Australia’s Federal Budget
With one year to go (or thereabouts) until the next Australian Federal Election we expected a frenzied giveaway in the budget and we were not disappointed. You would no doubt have read all about it already, so I want only to focus on one point. The falling trend in real wages.
Generally in any announcement the government has the smoke and mirrors out and manages to present a shiny future. Not this time, the government does not expect real wages to rise for a couple of years.
The growth in returns to labour are materially lower than they were a decade earlier, a point we made last week particularly about the US.
More worrisome for those of us selling our labour is that the government has a terrible record at predicting this kind of thing. As you can see, they materially overestimate the future rates of growth in real wages. Based on the history of their efforts we can expect rates of growth somewhere from 0 – 1% having discounted their optimism factor.
Strangely, there was no discussion of why this is the case, although I think it is clear that automation is a large part of it, plus white collar jobs are simply being outsourced across the world. Here’s a good example from the recent results announcement at Westpac.
Looking at the Westpac cost base, it totals $12.7bn:
Staff – 40% (closer to 50% when you remove the fines from ‘other’)
Property 8%
IT – 20%
Other – 31%
Westpac disclosed their ‘digitisation strategy’ which one imagines includes all sorts of cloud fantasies and promises of future savings. As anyone who has tried it knows, IT savings rarely materialise. If you were the CEO then, where would you look?
This story is replicated across financial services industries in Australia and the developed world. Machines are disrupting blue collar and software is killing white collar.
There will be no option here for governments other than to keep priming the inflationary pump. They have to sustain the illusion that wages are rising, even though they are not and they can only do that through nominal increases in salary (not much they can do about real increases).
It’s right in the sweet spot of the playbook for our funds.
Euro-Trash
Agent Lagarde was this week honoured by the “Friends of Europe Group”. She is, they tell us, “responsible for steering the Eurozone out of the crisis of the Covid-19 Pandemic”.
Well done Christine. I had thought Europe was rather still in the crisis, but maybe not.

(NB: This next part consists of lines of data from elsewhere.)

(* ===== verification/CoinswapLiquidity.v ===== *)
(** * Coinswap: adding and removing liquidity *)

From S2P Require Import Prelude SdkErrors IntType GoStrings Denom Coin CoinFacts Rat Auth BankFrame Coinswap CoinswapFacts.
#[local] Open Scope Z_scope.

Lemma NewCoins_pair c1 c2 l :
  NewCoins [c1; c2] = Ok l → ∀ d, amt l d = coin_amt c1 d + coin_amt c2 d.
Proof. intros (_&_&_&Hl)%NewCoins_ok d. rewrite Hl. simpl. unfold coin_amt. lia. Qed.

(** The terms of a deposit, given the reserves and the issued liquidity. *)
Lemma liquidity_terms_ok msg R T L mint dep :
  0 ≤ R → 0 ≤ T → 0 ≤ L → 0 < al_ExactIrisAmt msg → 0 < amount (al_MaxToken msg) →
  liquidity_terms msg R T L = Ok (mint, dep) →
  let X := al_ExactIrisAmt msg in
  denom dep = denom (al_MaxToken msg) ∧ 0 ≤ mint ∧ 0 < amount dep ≤ amount (al_MaxToken msg) ∧
  (L = 0 → mint = X ∧ amount dep = amount (al_MaxToken msg)) ∧
  (L ≠ 0 → al_MinLiquidity msg ≤ mint ∧ mint * R ≤ L * X ∧ mint * T ≤ L * amount dep).
Proof.
  intros HR HT HL HE HM Hok X. unfold liquidity_terms in Hok. rewrite Int_IsZero_eqb in Hok.
  destruct (Z.eqb_spec L 0) as [->|HL0].
  - inv_ok Hok. apply NewCoin_ok in E as [-> _]. simplify_eq. simpl. split_and!; (done || lia).
  - inv_ok Hok. apply Int_Mul_exact in E as [-> _].
    assert (HR0 : 0 < R) by (unfold Int_Div in E0; destruct (Z.eqb_spec (Z.sgn R) 0); [done|lia]).
    apply Int_Div_pos in E0; [|done]. destruct (Int_LT a0 _) eqn:Hmin; [done|]. inv_ok Hok.
    apply Int_Mul_exact in E as [-> _]. apply Int_Div_pos in E1; [|done].
    apply Int_Add_ok in E2 as [-> _]. apply NewCoin_ok in E3 as [-> _].
    destruct (Int_GT _ _) eqn:Hmax; [done|]. simplify_eq. simpl.
    unfold Int_LT, Int_GT, NewInt in *. zbool. subst X. set (X := al_ExactIrisAmt msg) in *.
    pose proof (Z.mul_div_le (L * X) R HR0) as Hm. pose proof (Z.mul_succ_div_gt (T * X) R HR0) as Ht.
    pose proof (Z.div_pos (L * X) R ltac:(nia) HR0) as Hm0. pose proof (Z.div_pos (T * X) R ltac:(nia) HR0) as Ht0.
    set (m := L * X / R) in *. set (q := T * X / R) in *. clearbody m q.
    split_and!; try done; try lia. intros _. split_and!; [done|lia|].
    apply (Zmult_le_reg_r _ _ R); [lia|].
    trans (L * X * T); [replace (m * T * R) with (R * m * T) by lia; apply Z.mul_le_mono_nonneg_r; lia|].
    replace (L * X * T) with (L * (T * X)) by lia. rewrite <-Z.mul_assoc. apply Z.mul_le_mono_nonneg_l; lia.
Qed.

Section liquidity.
Context {S : Type} `{BankLaws S} `{Crypto}.
Implicit Types (s : SwapState S).
Abbreviation wf s := (bk_wf (sbank s)).
Abbreviation pool := getReservePoolAddr.
Abbreviation B s := (bal (sbank s)).

(** Coins credited to one account. *)
Definition credited (t : AccAddress) (c : Coin) (x : AccAddress) (d : string) : Z :=
  if decide (x = t) then coin_amt c d else 0.

Lemma swap_add_ok a c l s u s' :
  wf s → NewCoins [c] = Ok l → ignore_err (swap_bank (bk_AddCoins a l)) s = (Ok u, s') →
  wf s' ∧ sparams s' = sparams s ∧ ∀ x d, B s' x d = B s x d + credited a c x d.
Proof.
  intros Hs [Hl _]%NewCoins_single Hrun. unfold ignore_err, swap_bank, zoom in Hrun.
  destruct (bk_AddCoins a l (sbank s)) as [[r|e|w] b] eqn:Hadd; simplify_eq; [|by apply law_add_no_err in Hadd].
  destruct (law_add _ _ _ _ _ Hs Hadd) as [Hw Hb]. split_and!; [done|done|].
  intros x d. simpl. rewrite Hb, Hl. done.
Qed.

Lemma swap_sub_ok a c l s u s' :
  wf s → NewCoins [c] = Ok l → swap_bank (bk_SubtractCoins a l) s = (Ok u, s') →
  wf s' ∧ sparams s' = sparams s ∧ amount c ≤ B s a (denom c) ∧
  ∀ x d, B s' x d = B s x d - credited a c x d.
Proof.
  intros Hs [Hl _]%NewCoins_single (b&Hrun&->)%swap_bank_ok.
  destruct (law_subtract _ _ _ _ _ Hs Hrun) as (Hw&Hle&Hb). split_and!; [done|done| |].
  - specialize (Hle (denom c)). rewrite Hl in Hle. unfold coin_amt in Hle. by rewrite decide_True in Hle.
  - intros x d. simpl. rewrite Hb, Hl. done.
Qed.

Lemma swap_send_pair_ok f t c1 c2 l s u s' :
  wf s → NewCoins [c1; c2] = Ok l → swap_bank (bk_SendCoins f t l) s = (Ok u, s') →
  wf s' ∧ sparams s' = sparams s ∧
  ∀ x d, B s' x d = B s x d + moved f t c1 x d + moved f t c2 x d.
Proof.
  intros Hs Hnew (b&Hrun&->)%swap_bank_ok. pose proof (NewCoins_pair _ _ _ Hnew) as Hl. destruct u.
  destruct (law_send _ _ _ _ _ Hs Hrun) as (_&Hw&_&Hb). split_and!; [done|done|].
  intros x d. simpl. rewrite Hb, Hl. unfold moved. repeat case_decide; lia.
Qed.

(** *** Deposits *)
Definition deposit_effect s s' (sender : AccAddress) (id ud : string) (iris token : Coin) (mint : Z) : Prop :=
  ∀ x d, B s' x d = B s x d + moved sender (pool id) iris x d + moved sender (pool id) token x d
                  + credited (pool id) (mkCoin ud mint) x d + credited sender (mkCoin ud mint) x d.

Lemma addLiquidity_ok sender iris token id mint s u s' :
  wf s → addLiquidity sender iris token id mint s = (Ok u, s') →
  ∃ ud, GetUniDenom id = Ok ud ∧ wf s' ∧ sparams s' = sparams s ∧
        deposit_effect s s' sender id ud iris token mint.
Proof.
  intros Hs Hrun. unfold addLiquidity in Hrun. inv_ok Hrun.
  destruct (swap_send_pair_ok _ _ _ _ _ _ _ _ Hs E E0) as (Hw1&Hp1&Hb1).
  apply NewCoin_ok in E2 as [-> _].
  destruct (swap_add_ok _ _ _ _ _ _ Hw1 E3 E4) as (Hw2&Hp2&Hb2).
  destruct (swap_add_ok _ _ _ _ _ _ Hw2 E3 Hrun) as (Hw3&Hp3&Hb3).
  exists a1. split_and!; [done|done|congruence|]. intros x d. by rewrite Hb3, Hb2, Hb1.
Qed.

Lemma HandleAddLiquidity_ok msg s u s' :
  wf s → HandleAddLiquidity msg s = (Ok u, s') →
  ∃ id ud mint dep, let d := denom (al_MaxToken msg) in
    GetUniId IrisAtto d = Ok id ∧ GetUniDenom id = Ok ud ∧ wf s' ∧ sparams s' = sparams s ∧
    liquidity_terms msg (B s (pool id) IrisAtto) (B s (pool id) d) (B s (pool id) ud) = Ok (mint, dep) ∧
    deposit_effect s s' (al_Sender msg) id ud (mkCoin IrisAtto (al_ExactIrisAmt msg)) dep mint.
Proof.
  intros Hs Hrun. unfold HandleAddLiquidity in Hrun. inv_ok Hrun.
  apply GetReservePool_ok in E1 as [-> ->]. destruct a3 as [mint dep]. inv_ok Hrun.
  apply NewCoin_ok in E2 as [-> _]. rewrite !AmountOf_bal in E3 by done.
  destruct (addLiquidity_ok _ _ _ _ _ _ _ _ Hs Hrun) as (ud&Hud&Hw&Hp&Hb).
  rewrite E0 in Hud. injection Hud as <-. exists a, a0, mint, dep. done.
Qed.

Record valid_add (msg : MsgAddLiquidity) : Prop := {
  va_token : 0 < amount (al_MaxToken msg);
  va_iris : 0 < al_ExactIrisAmt msg;
  va_denom : IsCoinMinDenomValid (denom (al_MaxToken msg)) = true;
  va_ne : denom (al_MaxToken msg) ≠ IrisAtto }.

It turns out, the friends of Europe Group are funded by the ‘Citizens Programme of the EU’, which itself is funded by the European taxpayer via the European Union. That long route is to make sure plenty of Eurocrats can have lunch on the way through and wallow in some self congratulation at having done something good. The same people ultimately have to pay Christine’s salary. The same people in fact who have paid for Christine’s solution to everything, which is to spend everyone else’s money.
Agent Lagarde continues her fine work there. The ECB balance sheet this week rose to 76% of Euro-area GDP, adding 20 billion this week alone.

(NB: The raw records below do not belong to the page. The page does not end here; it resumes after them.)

(** ** The phases of a transaction *)
(** All ante handlers pass from the store [s] in the context [ctx]. *)
Definition antes_pass (mode : RunTxMode) tx (ctx : Context) (s : S) (rA : Run S) : Prop :=
  ∃ r0, run_ctx r0 = ctx ∧ same_store s (run_store r0) ∧
        run_antes (p_anteHandlers p) tx (simulating mode) r0 = (Ok None, rA).
(** All messages succeed from the store [s]. *)
Definition msgs_ran (mode : RunTxMode) tx (ctx : Context) (s s' : S) : Prop :=
  ∃ s0 res s1, same_store s s0 ∧ runMsgs p ctx (tx_Msgs tx) mode s0 = (Ok res, s1) ∧
               res_IsOK res = true ∧ same_store s1 s'.
(** The refund is given from the store [s], or it is not. *)
Definition refund_ran tx (ctx : Context) (s s' : S) : Prop :=
  same_store s s' ∨
  ∃ h res c s0 s1, p_feeRefundHandler p = Some h ∧ same_store s s0 ∧ h ctx tx res s0 = (Ok c, s1) ∧ same_store s1 s'.

(** What a transaction can do to the store [s]. *)
Inductive tx_effect (mode : RunTxMode) tx (ctx : Context) (s : S) : S → Prop :=
| tx_dropped s' : same_store s s' → tx_effect mode tx ctx s s'
| tx_charged rA s' :
    antes_pass mode tx ctx s rA → refund_ran tx (run_ctx rA) (run_store rA) s' → tx_effect mode tx ctx s s'
| tx_executed rA s1 s' :
    mode = RunTxModeDeliver → antes_pass mode tx ctx s rA → msgs_ran mode tx (run_ctx rA) (run_store rA) s1 →
    refund_ran tx (run_ctx rA) s1 s' → tx_effect mode tx ctx s s'.

Lemma antes_pass_start mode tx ctx s s1 rA :
  same_store s s1 → antes_pass mode tx ctx s1 rA → antes_pass mode tx ctx s rA.
Proof. intros Hs (r0&Hc&Hs0&HA). exists r0. split_and!; [done|by etrans|done]. Qed.
Lemma tx_effect_start mode tx ctx s s1 s' :
  same_store s s1 → tx_effect mode tx ctx s1 s' → tx_effect mode tx ctx s s'.
Proof.
  intros Hs [s'' Hs'|rA s'' HA HR|rA s2 s'' Hd HA HM HR].
  - apply tx_dropped. by etrans.
  - apply (tx_charged _ _ _ _ rA); [by eapply antes_pass_start|done].
  - apply (tx_executed _ _ _ _ rA s2); [done|by eapply antes_pass_start|done..].
Qed.

(** What the application relies on in a protocol. *)
Record ProtocolLaws : Prop := {
  pl_validate txBytes msgs : reads (p_ValidateTx p txBytes msgs);
  pl_validate_nz txBytes msgs s e s' : p_ValidateTx p txBytes msgs s = (Err e, s') → code e ≠ 0;
  pl_basic_nz m e m' : msg_ValidateBasic m = (Err e, m') → code e ≠ 0;
  pl_preprocess h tx : p_feePreprocessHandler p = Some h → reads (h tx);
  pl_preprocess_nz h tx s e s' : p_feePreprocessHandler p = Some h → h tx s = (Err e, s') → code e ≠ 0;
  pl_antes h ctx tx sim : h ∈ p_anteHandlers p → never_errs (h ctx tx sim);
  pl_abort tx sim r res rA :
    ctx_Signers (run_ctx r) = [] → run_antes (p_anteHandlers p) tx sim r = (Ok (Some res), rA) →
    res_IsOK res = false ∧ (res_GasWanted res = 0 ∨ ctx_Signers (run_ctx rA) = []);
  pl_refund h ctx tx res s c s' :
    p_feeRefundHandler p = Some h → res_GasWanted res = 0 ∨ ctx_Signers ctx = [] →
    h ctx tx res s = (Ok c, s') → same_store s s' }.
Hypothesis laws : ProtocolLaws.

(** The body: where the store is at the end, and with what outcome. *)
Inductive body_effect (mode : RunTxMode) tx r : Outcome Result → Run S → Prop :=
| body_dropped o r' :
    same_store (run_store r) (run_store r') →
    (∀ res, o = Ok res → res_IsOK res = false) →
    ctx_Signers (run_ctx r') = [] ∨ (∀ res, o = Ok res → res_GasWanted res = 0) →
    body_effect mode tx r o r'
| body_charged rA o r' :
    antes_pass mode tx (run_ctx r) (run_store r) rA →
    same_store (run_store rA) (run_store r') → run_ctx r' = run_ctx rA →
    (∀ res, mode = RunTxModeDeliver → o = Ok res → res_IsOK res = false) →
    body_effect mode tx r o r'
| body_executed rA res r' :
    mode = RunTxModeDeliver → antes_pass mode tx (run_ctx r) (run_store r) rA →
    msgs_ran mode tx (run_ctx rA) (run_store rA) (run_store r') → run_ctx r' = run_ctx rA →
    body_effect mode tx r (Ok res) r'.

Lemma Error_Result_not_ok e : code e ≠ 0 → res_IsOK (Error_Result e) = false.
Proof. intros He. unfold res_IsOK. simpl. by apply Z.eqb_neq. Qed.

Lemma runTx_messages mode tx r0 rA r1 o r' ctx s :
  mode ≠ RunTxModeCheck → run_ctx r0 = ctx → same_store s (run_store r0) →
  run_antes (p_anteHandlers p) tx (simulating mode) r0 = (Ok None, rA) →
  same_store (run_store rA) (run_store r1) → run_ctx r1 = run_ctx rA →
  cacheTxContext (λ result, bool_decide (mode = RunTxModeDeliver) && res_IsOK result)
    (r <- get ;;
     result <- on_store (runMsgs p (run_ctx r) (tx_Msgs tx) mode) ;;
     ret (mkResult (res_Codespace result) (res_Code result) (run_gasWanted r) (res_GasUsed result))) r1 = (o, r') →
  ∀ r, run_ctx r = ctx → run_store r = s → body_effect mode tx r o r'.
Proof.
  intros Hm Hc0 Hs0 HA Hs1 Hctx Hr r Ec Es. subst.
  assert (Hpass : antes_pass mode tx (run_ctx r0) (run_store r) rA) by (exists r0; done).
  apply cacheTxContext_spec in Hr as (r2&Hr&Hc&_&Hw). unfold bind at 1, get in Hr.
  unfold bind in Hr. rewrite on_store_run in Hr. rewrite Hctx in Hr.
  destruct (runMsgs p (run_ctx rA) (tx_Msgs tx) mode (run_store r1)) as [om s2] eqn:Em.
  simpl in Hr. destruct om as [res|e|w]; simpl in Hr; injection Hr as <- <-.
  - destruct Hw as [(?&[= <-]&Hw&->)|[Hw Hs]].
    + apply andb_true_iff in Hw as [Hd%bool_decide_eq_true Hok].
      apply (body_executed _ _ _ rA); [done|by rewrite Ec|by exists (run_store r1), res, s2|done].
    + apply (body_charged _ _ _ rA); [by rewrite Ec|by etrans|by rewrite Hc|].
      intros res' Hd [= <-]. specialize (Hw _ eq_refl). rewrite bool_decide_eq_true_2 in Hw by done. done.
  - destruct Hw as [(?&?&_)|[Hw Hs]]; [done|].
    apply (body_charged _ _ _ rA); [by rewrite Ec|by etrans|by rewrite Hc|done].
  - destruct Hw as [(?&?&_)|[Hw Hs]]; [done|].
    apply (body_charged _ _ _ rA); [by rewrite Ec|by etrans|by rewrite Hc|done].
Qed.

Lemma runTx_after_fee mode txBytes tx r r0 o r' :
  ctx_Signers (run_ctx r) = [] → run_ctx r0 = run_ctx r → same_store (run_store r) (run_store r0) →
  (aborted <- ante_section p mode txBytes tx ;;
   match aborted with
   | Some result => ret result
   | None =>
       if bool_decide (mode = RunTxModeCheck) then ret zero_Result else
       cacheTxContext (λ result, bool_decide (mode = RunTxModeDeliver) && res_IsOK result)
         (r <- get ;;
          result <- on_store (runMsgs p (run_ctx r) (tx_Msgs tx) mode) ;;
          ret (mkResult (res_Codespace result) (res_Code result) (run_gasWanted r) (res_GasUsed result)))
   end) r0 = (o, r') →
  body_effect mode tx r o r'.
Proof.
  intros Hsig Hc Hs Hr. unfold bind at 1 in Hr.
  destruct (ante_section p mode txBytes tx r0) as [oa r1] eqn:EA.
  destruct (ante_section_spec _ _ _ _ _ _ EA) as [(->&rA&HA&Hs1&Hctx&_)|(Hne&Hs1&o'&rA&HA&Hctx&Ho)].
  - destruct (decide (mode = RunTxModeCheck)) as [->|Hm].
    + injection Hr as <- <-. by apply (body_charged _ _ _ rA); [exists r0|..].
    + rewrite bool_decide_eq_false_2 in Hr by done. by eapply (runTx_messages mode tx r0 rA r1).
  - destruct oa as [[res|]|e|w]; [|done|..]; simpl in Hr; injection Hr as <- <-.
    + rewrite (Ho _ eq_refl) in HA. destruct (pl_abort laws _ _ _ _ _ (eq_trans (f_equal _ Hc) Hsig) HA) as [Hok Hg].
      apply body_dropped; [by etrans|by intros ? [= <-]|]. destruct Hg as [Hg|Hg]; [right; by intros ? [= <-]|].
      left. by rewrite Hctx.
    + apply body_dropped; [by etrans|done|by right].
    + apply body_dropped; [by etrans|done|by right].
Qed.

Lemma runTx_body_effect mode txBytes tx r o r' :
  ctx_Signers (run_ctx r) = [] → runTx_body p mode txBytes tx r = (o, r') → body_effect mode tx r o r'.
Proof.
  intros Hsig Hr. unfold runTx_body in Hr. unfold bind at 1, get in Hr.
  destruct (p_feePreprocessHandler p) as [h|] eqn:Eh; [|by apply (runTx_after_fee _ txBytes _ _ r)].
  case_match; [by apply (runTx_after_fee _ txBytes _ _ r)|].
  unfold bind at 1, try_err in Hr. rewrite on_store_run in Hr.
  pose proof (pl_preprocess laws h tx Eh (run_store r)) as Hread.
  destruct (h tx (run_store r)) as [[[]|e|w] s1] eqn:Es; simpl in Hread, Hr.
  - by eapply (runTx_after_fee _ txBytes _ _ (with_store s1 r)).
  - injection Hr as <- <-. pose proof (pl_preprocess_nz laws _ _ _ _ _ Eh Es) as Hnz.
    apply body_dropped; [done| |by left]. intros res [= <-]. by apply Error_Result_not_ok.
  - injection Hr as <- <-. apply body_dropped; [done|done|by left].
Qed.

(** ** The deferred functions *)
Lemma defer_blockGas_spec mode st r o r' :
  defer_blockGas mode st r = (o, r') →
  run_store r' = run_store r ∧ run_ctx r' = run_ctx r ∧ run_gasWanted r' = run_gasWanted r ∧
  run_validTx r' = run_validTx r ∧
  ∃ st', o = Ok st' ∧ st'.1 = st.1 ∧ (st'.2 = None → st.2 = None).
Proof.
  unfold defer_blockGas, on_blockGas, zoom. case_bool_decide; [|intros [= <- <-]; naive_solver].
  destruct (ConsumeGas _ _ _) as [[]]; intros [= <- <-]; naive_solver.
Qed.

Lemma defer_refund_spec mode tx st r o r' :
  defer_refund p mode tx st r = (o, r') →
  run_ctx r' = run_ctx r ∧
  refund_ran tx (run_ctx r) (run_store r) (run_store r') ∧
  (res_GasWanted st.1 = 0 ∨ ctx_Signers (run_ctx r) = [] → same_store (run_store r) (run_store r')) ∧
  ∃ st', o = Ok st' ∧ (res_IsOK st'.1 = true ∧ st'.2 = None → res_IsOK st.1 = true ∧ st.2 = None).
Proof.
  unfold defer_refund. set (res := mkResult _ _ _ _).
  assert (Hok : res_IsOK res = true → res_IsOK st.1 = true) by done.
  destruct (p_feeRefundHandler p) as [h|] eqn:Eh; [|intros [= <- <-]; split_and!; [done|by left|done|naive_solver]].
  case_bool_decide; [intros [= <- <-]; split_and!; [done|by left|done|naive_solver]|].
  destruct (cacheTxContext _ _ r) as [o1 r1] eqn:Ec. apply cacheTxContext_spec in Ec as (r2&Hr&Hctx&_&Hw).
  rewrite on_store_run in Hr. destruct (h (run_ctx r) tx res (run_store r)) as [o2 s2] eqn:E2. simpl in Hr.
  injection Hr as <- <-. simpl in Hctx.
  destruct o2 as [c|e|w]; intros [= <- <-].
  - destruct Hw as [(?&_&_&->)|[Hw _]]; [|by specialize (Hw _ eq_refl)].
    split_and!; [done|right; by exists h, res, c, (run_store r), s2| |naive_solver].
    intros Hno. exact (pl_refund laws h _ tx res _ _ _ Eh Hno E2).
  - destruct Hw as [(?&?&_)|[_ Hs]]; [done|]. split_and!; [done|by left|done|].
    eexists. split; [done|]. intros [? _]. done.
  - destruct Hw as [(?&?&_)|[_ Hs]]; [done|]. split_and!; [done|by left|done|].
    eexists. split; [done|]. intros [_ ?]. done.
Qed.

(** The checked transaction. *)
Definition with_msgs (msgs : list T) tx : StdTx T := mkStdTx msgs (tx_Fee tx) (tx_Signatures tx) (tx_Memo tx).

Lemma body_then_refund mode tx r o r1 s' :
  body_effect mode tx r o r1 → refund_ran tx (run_ctx r1) (run_store r1) s' →
  ((ctx_Signers (run_ctx r1) = [] ∨ ∀ res, o = Ok res → res_GasWanted res = 0) → same_store (run_store r1) s') →
  tx_effect mode tx (run_ctx r) (run_store r) s'.
Proof.
  intros [o' r1' Hs _ Hno|rA o' r1' HA Hs Hc _|rA res r1' Hd HA Hm Hc] Href Hsame.
  - apply tx_dropped. etrans; [done|auto].
  - apply (tx_charged _ _ _ _ rA); [done|]. rewrite Hc in Href. destruct Href as [Href|(h&re&c&s0&s1&?&?&?&?)].
    + left. by etrans.
    + right. exists h, re, c, s0, s1. split_and!; try done. by etrans.
  - apply (tx_executed _ _ _ _ rA (run_store r1')); try done. by rewrite <-Hc.
Qed.

(** The body with its deferred functions. *)
Definition with_defers (mode : RunTxMode) (txBytes : string) tx : M (Run S) Result := λ r,
  let '(o, r) := runTx_body p mode txBytes tx r in
  let st := match o with
            | Ok result => (result, None)
            | Err e => (Error_Result e, None)
            | Panic w => (zero_Result, Some w)
            end in
  (st <- defer_blockGas mode st ;; st <- defer_refund p mode tx st ;; defer_recover st) r.

Lemma try_err_no_err {S' A} (c : M S' A) : never_errs (try_err c).
Proof. intros s e s'. unfold try_err. by destruct (c s) as [[]]. Qed.
Lemma cacheTxContext_no_err {A} (write : A → bool) c : never_errs c → never_errs (cacheTxContext write c).
Proof. intros Hc r e r'. unfold cacheTxContext. destruct (c r) as [[] r1] eqn:E; try done. by destruct (Hc _ _ _ E). Qed.
#[local] Hint Resolve try_err_no_err cacheTxContext_no_err : noerr.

Our hero has now overseen the largest and most obvious sovereign default in history through her ‘work’ with Argentina at the IMF. She was convicted by a French court of looking after her political mates with hundreds of millions of euros of taxpayer money and now she is fêted by fake institutions that are paid for via her own insane largesse.
I could go on. I have an appointment though, I’m going to rob a member of the public. With the money I will start an organisation called “Friends of Robbers”. It will be fully funded (by the theft). I will then rob someone each week and after having paid myself handsomely from the loot (plus 20.7% for my pension), I am going to give the rest of the money away to help the public. It is the right thing to do and they will love me for it.
Then, in two years time I will start releasing articles via the entirely independent “Friends of Robbers” about my profound foresight and contribution to society. Shortly thereafter, I will dine out with our sister organisation, the European Central Bank and we will toast our great work with fine wine.